Cefepime is the second most common cephalosporin used in U.S. hospitals. We aim to develop and validate a cefepime population pharmacokinetic (PK) model and integrate it into a precision dosing tool for implementation. Two data sets (680 patients) were used to build the cefepime PK model in Pmetrics, and three data sets (34 patients) were used for the validation. A separate application data set (115 patients) was used for the implementation and validation of a precision dosing tool. The model support points and covariates were used to generate the optimal initial dose (OID). Cefepime PK was described by a two-compartment model including weight and creatinine clearance (CrCl) as covariates.
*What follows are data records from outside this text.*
Lemma reduceM_entries (f : str -> jsval number -> M (jsval number))
      (entries : list (str * jsval number)) :
  forall acc out w,
    NoDup (map fst acc ++ map fst entries) ->
    reduceM f entries acc = (Ok out, w) ->
    exists mapped,
      out = acc ++ mapped
      /\ Forall2 (fun entry entry' =>
                    fst entry' = fst entry
                    /\ exists w', f (fst entry) (snd entry)
                                  = (Ok (snd entry'), w'))
                 entries mapped.
Proof.
  induction entries as [|[key v] entries IH]; intros acc out w Hdup H.
  - simpl in H. injection H as <- <-. exists []. split; [|constructor].
    now rewrite app_nil_r.
  - cbn [reduceM] in H.
    destruct (f key v) as [[v'|e|] w1] eqn:F; cbn [bindM] in H;
      try discriminate.
    destruct (reduceM f entries (obj_set key v' acc)) as [r w2] eqn:R.
    injection H as -> <-.
    simpl in Hdup.
    assert (~ In key (map fst acc)) as Hfresh.
    { intros Hin. apply NoDup_remove_2 in Hdup. apply Hdup.
      apply in_or_app. now left. }
    rewrite obj_set_fresh in R by exact Hfresh.
    apply IH in R.
    + destruct R as (mapped & -> & Hall).
      exists ((key, v') :: mapped). split; [now rewrite <- app_assoc|].
      constructor; [|exact Hall]. simpl. eauto.
    + rewrite map_app. simpl. rewrite <- app_assoc. exact Hdup.
Qed.
(** * danube_postprocess: the OCR post-processing worker

    A shallow embedding of [Resources/danube_postprocess.py]: the model
    resolver's file selection and download, the generation adapter's token
    bound, the output normalizer and the line protocol loop, followed by the
    properties stated for them.

    A Python [str] is modelled as a list of characters whose code points lie
    below 256 ([Ascii.ascii]); the character classes below are CPython's
    tables restricted to that range.  What the program takes from outside
    (the lines of standard input, the JSON decoder, the model call, the
    network and the file system) is a
    parameter of the model; an exception is one that [except Exception]
    catches, carried as its message. *)

From Stdlib Require Import Ascii String List ZArith Lia Bool Arith.
From Equations Require Import Equations.
Import ListNotations.

Set Implicit Arguments.

(** ** Part I. Definitions *)

Module PyStr.

Definition str := list ascii.

Definition py (s : string) : str := list_ascii_of_string s.
Arguments py s%_string.

Definition code (c : ascii) : nat := nat_of_ascii c.

Definition LF : ascii := ascii_of_nat 10.
Definition CR : ascii := ascii_of_nat 13.
Definition DQ : ascii := ascii_of_nat 34.
Definition BSL : ascii := ascii_of_nat 92.

(** [Py_UNICODE_ISSPACE] below 256: what [str.strip] removes and what the
    regular expression class [\s] accepts. *)
Definition isspace (c : ascii) : bool :=
  let n := code c in
  ((9 <=? n) && (n <=? 13)) || ((28 <=? n) && (n <=? 31))
  || (n =? 32) || (n =? 133) || (n =? 160).

(** [Py_UNICODE_ISLINEBREAK] below 256: the boundaries of [str.splitlines]. *)
Definition islinebreak (c : ascii) : bool :=
  let n := code c in
  ((10 <=? n) && (n <=? 13)) || ((28 <=? n) && (n <=? 30)) || (n =? 133).

(** The class [\d] below 256. *)
Definition isdigit (c : ascii) : bool :=
  let n := code c in (48 <=? n) && (n <=? 57).

(** ASCII lower-casing, which is all that [(?i)] needs for a pattern made of
    ASCII letters over this alphabet. *)
Definition lower (c : ascii) : ascii :=
  let n := code c in
  if (65 <=? n) && (n <=? 90) then ascii_of_nat (n + 32) else c.

Definition is_empty (s : str) : bool :=
  match s with [] => true | _ :: _ => false end.

(** [s.startswith(p)] *)
Fixpoint startswith (p s : str) : bool :=
  match p, s with
  | [], _ => true
  | _ :: _, [] => false
  | a :: p', b :: s' => Ascii.eqb a b && startswith p' s'
  end.

(** [s.endswith(p)] *)
Definition endswith (p s : str) : bool := startswith (rev p) (rev s).

(** [sub in s] *)
Fixpoint contains (sub s : str) : bool :=
  startswith sub s ||
  match s with
  | [] => false
  | _ :: s' => contains sub s'
  end.

(** [s.lstrip()], [s.rstrip()], [s.strip()] *)
Fixpoint lstrip (s : str) : str :=
  match s with
  | [] => []
  | c :: s' => if isspace c then lstrip s' else s
  end.

Fixpoint rstrip (s : str) : str :=
  match s with
  | [] => []
  | c :: s' =>
      match rstrip s' with
      | [] => if isspace c then [] else [c]
      | r => c :: r
      end
  end.

Definition strip (s : str) : str := rstrip (lstrip s).

(** A line is blank when [line.strip()] is falsy. *)
Definition blank (s : str) : bool := is_empty (strip s).

(** [sep.join(parts)] *)
Fixpoint join (sep : str) (parts : list str) : str :=
  match parts with
  | [] => []
  | [p] => p
  | p :: rest => p ++ sep ++ join sep rest
  end.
The median rate of elimination was 0.30 h(-1) (adults) and 0.96 h(-1) (children), the central volume of distribution was 13.85 L, and the rate of transfer from the central to the peripheral compartments was 1.22 h(-1) and from the peripheral to the central compartments was 1.38 h(-1). After integration in BestDose, the observed versus predicted cefepime concentration fit using the application data set was excellent (R-2 > 0.98), and the median difference between what was observed and what BestDose predicted on a second occasion was 4%. For the OID, cefepime at a 0.5- to 1-g 4-h infusion every 8 to 24 h (q8 to 24 h) with a CrCl of <70 mL/min was needed to achieve a target range of free trough:MIC 1 to 4 at a MIC of 8 mg/L, while continuous infusion was needed for higher CrCl and weight values. In conclusion, we developed and validated a cefepime model for clinical application. The model was integrated in a precision dosing tool for implementation, and the median concentration prediction bias was 4%. The OID algorithm was provided.

Automated summary

In this study, a cefepime model for clinical application was developed and validated. The model was integrated in a precision dosing tool with a median concentration prediction bias of 4%. The optimal initial dose algorithm was provided.